T. Scott Plutchak introduced Mark Funk as the Janet Doe Lecture for 2012. He reminded us that Mark is someone who doesn’t forget to have fun, and he certainly had fun creating an engaging lecture.
Funk talks about how he prepared for the lecture and states that while reading other Janet Doe lectures he noticed that there was a lot of ‘philosophy’ involved and a lot of very strong personal viewpoints. He promised not to bombard us with his philosophy on librarianship and said his main philosophy is simply ‘Have another Cookie.”

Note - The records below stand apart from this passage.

(** The reason texts as the specification lists them, by signal. *)
Definition spec_reason (P : platform) (sig : Z) : string :=
  if decide (sig = SIGABRT P) then "Interrupted by Abort Signal"
  else if decide (sig = SIGINT P) then "Interrupted by Console Operator"
  else if decide (sig = SIGSEGV P) then "Encountered a Segmentation Fault"
  else if decide (sig = SIGBUS P) then "Encountered a Bus Error"
  else if decide (sig = SIGFPE P) then "Encountered a Floating Point Exception"
  else if decide (sig = SIGQUIT P) then "Encountered a Keyboard Quit Command"
  else if decide (sig = SIGPIPE P) then "Encountered a Broken Pipe"
  else "Encountered An Unhandled Exception Signal Number: '" +:+ pretty sig +:+ "'".

(** The [switch] of the handler takes [case SIGSEGV]. *)
Definition segv_path (P : platform) (sig : Z) : bool :=
  negb (sig =? SIGABRT P) && negb (sig =? SIGINT P) && (sig =? SIGSEGV P).

(** The frame lines the loop of the handler prints from [row] on. *)
Fixpoint frame_lines (exit_strings : list string) (row : Z) (todo : nat)
  : list stderr_line :=
  match todo with
  | O => []
  | S todo' =>
      Frame row (default ""%string (exit_strings !! Z.to_nat row))
      :: frame_lines exit_strings (row + 1) todo'
  end.

(** Sample processes and surroundings. *)
Definition fresh_process (size : Z) : process :=
  Process ∅ (Settings 0 [] size) [] [].

Definition sample_environment : environment :=
  Environment "2026-01-01 00:00:00" [4198400; 4198912; 4199424; 4199936]
    (Some (fun a => "spine() [" +:+ pretty a +:+ "]")).

Definition stripped_environment : environment :=
  Environment "2026-01-01 00:00:00" [4198400; 4198912; 4199424; 4199936] None.

(** A process in which another component owns [SIGPIPE] (13), [SIGQUIT]
    (3) is ignored and [SIGINT] (2) already has this file's handler. *)
Definition shared_process : process :=
  Process
    {[ 13 := Sigaction (ForeignHandler 1) sigemptyset 4;
       3 := Sigaction SIG_IGN sigemptyset 0;
       2 := Sigaction SpineHandler sigemptyset 0x10000000 ]}
    (Settings 0 [] 0) [] [].

(** The same without this file's handler anywhere. *)
Definition foreign_process : process :=
  Process
    {[ 13 := Sigaction (ForeignHandler 1) sigemptyset 4;
       3 := Sigaction SIG_IGN sigemptyset 0 ]}
    (Settings 0 [] 0) [] [].

(** A loop body that returns, rewrites the action of its own signal by [f]
    and leaves [set] and standard error alone. *)
Definition rewrites_action (body : Z -> M unit)
    (f : Z -> sigaction_t -> sigaction_t) : Prop :=
  forall sig p, exists p',
    body sig p = Returned tt p'
    /\ (forall s, action_of (sigtab p') s =
                  if decide (s = sig) then f sig (action_of (sigtab p) sig)
                  else action_of (sigtab p) s)
    /\ set p' = set p /\ stderr p' = stderr p.

(** One [case] label of the handler's [switch]. *)
Ltac switch_on a b :=
  destruct (Z.eqb_spec a b); cbv beta iota;
  [rewrite ?decide_True by assumption | rewrite ?decide_False by assumption].

(** A loop body that adds to the call log the calls [g] of its signal and
    of the action it finds there. *)
Definition logs_calls (body : Z -> M unit)
    (g : Z -> sigaction_t -> list event) : Prop :=
  forall sig p p',
    body sig p = Returned tt p' ->
    calls p' = calls p ++ g sig (action_of (sigtab p) sig).

(** The calls of one iteration of each of the four loops, by the action
    the iteration finds. *)
Definition install_with_sigaction_calls (P : platform) (sig : Z) (a : sigaction_t)
  : list event :=
  CallSigactionGet sig
  :: (if decide (sa_handler a = SIG_DFL)
      then [CallSigactionSet sig (Sigaction SpineHandler sigemptyset (SA_RESTART P))]
      else []).

Definition install_with_signal_calls (sig : Z) (a : sigaction_t) : list event :=
  CallSignal sig SpineHandler
  :: (if decide (sa_handler a <> SIG_DFL) then [CallSignal sig (sa_handler a)]
      else []).

Definition uninstall_with_sigaction_calls (sig : Z) (a : sigaction_t) : list event :=
  CallSigactionGet sig
  :: (if decide (sa_handler a = SpineHandler)
      then [CallSigactionSet sig (Sigaction SIG_DFL (sa_mask a) (sa_flags a))]
      else []).

Definition uninstall_with_signal_calls (sig : Z) (a : sigaction_t) : list event :=
  CallSignal sig SIG_DFL
  :: (if decide (sa_handler a <> SpineHandler) then [CallSignal sig (sa_handler a)]
      else []).

(** A process with a frame buffer of ten slots, all of them in use from an
    earlier capture, and ten frames requested. *)
Definition buffered_process : process :=
  Process ∅ (Settings 0 [1; 2; 3; 4; 5; 6; 7; 8; 9; 10] 10) [] [].

(** A loop body whose logged calls account for what it does to the action
    table. *)
Definition replays (P : platform) (body : Z -> M unit) : Prop :=
  forall sig p p',
    body sig p = Returned tt p' ->
    exists es, calls p' = calls p ++ es /\ sigtab p' = replay P es (sigtab p).

(** The process in which the handler, on [SIGSEGV], reaches the block
    under [HAVE_EXECINFO_H]: disposition reset, exit code stored, first
    line written. *)
Definition segv_entry (P : platform) (E : environment) (p : process) : process :=
  Process
    (<[SIGSEGV P := Sigaction SIG_DFL (signal_mask P (SIGSEGV P))
                      (signal_flags P (SIGSEGV P))]> (sigtab p))
    (Settings (SIGSEGV P) (exit_stack (set p)) (exit_size (set p)))
    (stderr p ++ [Fatal (logtime E) "Encountered a Segmentation Fault"])
    (calls p ++ [CallSignal (SIGSEGV P) SIG_DFL; StoreExitCode (SIGSEGV P);
                 CallStrftime;
                 WriteStderr (Fatal (logtime E) "Encountered a Segmentation Fault")]).

Definition is_free (e : event) : bool :=
  match e with CallFree => true | _ => false end.

(** The surroundings seven seconds later. *)
Definition later_environment : environment :=
  Environment "2026-01-01 00:00:07" [4198400; 4198912] None.

(** A fresh process after install. *)
Definition installed_process : process :=
  final (install_spine_signal_handler linux_glibc (fresh_process 3)).

(** ** The loops over the table *)

Lemma platform_ok_nonzero P :
  platform_ok P = true -> Forall (fun s => s <> 0) (monitored_signals P).
Proof.
  unfold platform_ok. rewrite !andb_true_iff. intros [[Hpos _] _].
  rewrite forallb_forall in Hpos. apply Forall_forall. intros s Hs.
  apply list_elem_of_In, Hpos, Z.ltb_lt in Hs. lia.
Qed.

Lemma platform_ok_nodup P :
  platform_ok P = true -> NoDup (monitored_signals P).
Proof.
  unfold platform_ok. rewrite !andb_true_iff. intros [[_ Hnd] _].
  by apply bool_decide_eq_true in Hnd.
Qed.

Lemma spine_fatal_signals_sentinel P :
  spine_fatal_signals P = monitored_signals P ++ [0].
Proof. reflexivity. Qed.

Lemma action_of_insert t sig a s :
  action_of (<[sig := a]> t) s = if decide (s = sig) then a else action_of t s.
Proof.
  unfold action_of. destruct (decide (s = sig)) as [->|Hne].
  - by rewrite lookup_insert_eq.
  - by rewrite lookup_insert_ne.
Qed.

In order to create his fantastic presentation, there was much preparation. He decided he would take the approach of telling our story by using our words. What does that mean? He scoured the MLA Bulletin for the most used words from a period from 1960-2010. He downloaded articles from PubMed Central, copy and pasted these into MS Word, and then analyzed word use frequency. Included almost everything but excluded book reviews, proceedings, obituaries, and no bibliographies. There were some problems, of course. Words have multiple meanings, there were issues with OCR and scanning PDFs which had to be fixed manually. All told, he spent 225 hours on this project. After identifying top words, he developed a system using ‘sparklines’, something Edward Tufte, a data visualization guru, utilizes. From here he came up with 4 basic categories from the corpus of words: Environment, Management, Technology, and Research.
Use of the word librarians increased, but the word library dropped. (People are becoming more important than places.) We don’t talk about catalogs as much anymore, nor do we talk as much about books. But we really like to talk about journals and we are talking more about licensing. Reference remained steady. We talk a lot more about searching and more about filters. Resources trended up, information rallied and access is considered more important. There’s a rise in evidence, more about training and instructing than teaching, and we are talking less about medicine and more about health care. We are more interested in reaching out to clinicians and we leave the library and there are two new groups in our lexicon: patients and consumers.
In the 60s we didn’t talk much about management but there was a peak in the 80s and 90s as books like the One Minute Manager became popular. Words like challenges, barriers, opportunities, collaboration, teams, mission, goals, target, enhanced outcomes were some of the more popular terms used during this time. This is evidence that we are no longer running our libraries like academic departments, but more like businesses.
Funk briefly asks the audience to hold up any devices they might be using. An astounding amount of the audience held up their devices and as evidence that yes, we are truly tech geeks. The word computers has remained steady, but the use of the word machines has dropped. Automate is no longer a word of choice, but digital and digitize is popular. We care more about software today than hardware. Internet exploded in the early 90s but dropped off in recent years to be replaced by web-based. We seem to be more concerned with helping our users navigate, improve interfaces and we like usability.
And the winner is….
Mark takes a break to introduce the nominees for the Burj Khalifa award, or the word with the sharpest rise and fall. The nominees were: CD Rom, Mosaic, PDAs, Gopher. Most of the audience chose PDAs as the winner, however, the Burj Khalifa award went to: Gopher.
We are doing more scholarly work now. The word introduction has remained fairly level, methods had a rise in the 80s as did results. Discussion has largely remained the same. The thought as to why there was a rise in the 80s is that the MLA Strategic Plan was developed to include a goal that encouraged people to do more research. Other words are bibliometric, participants, randomization, significant results, valid conclusion.
And the hockey stick goes to….
This award goes to the word that has had the steadiest clime over time. EHR, Cochrane, Google, Literacy, and Sustainability were the choices – the audience chose EHR as the winner.
Funk states that our words reveal change in our profession, they are our story, they don’t predict what will happen next, they just tell us a bit of how did we get here? He wondered if ours is a never-ending story and he took a bite of another cookie.
MLA honored Mark Funk with a well-deserved standing ovation. Congrats Mark on a job well-done!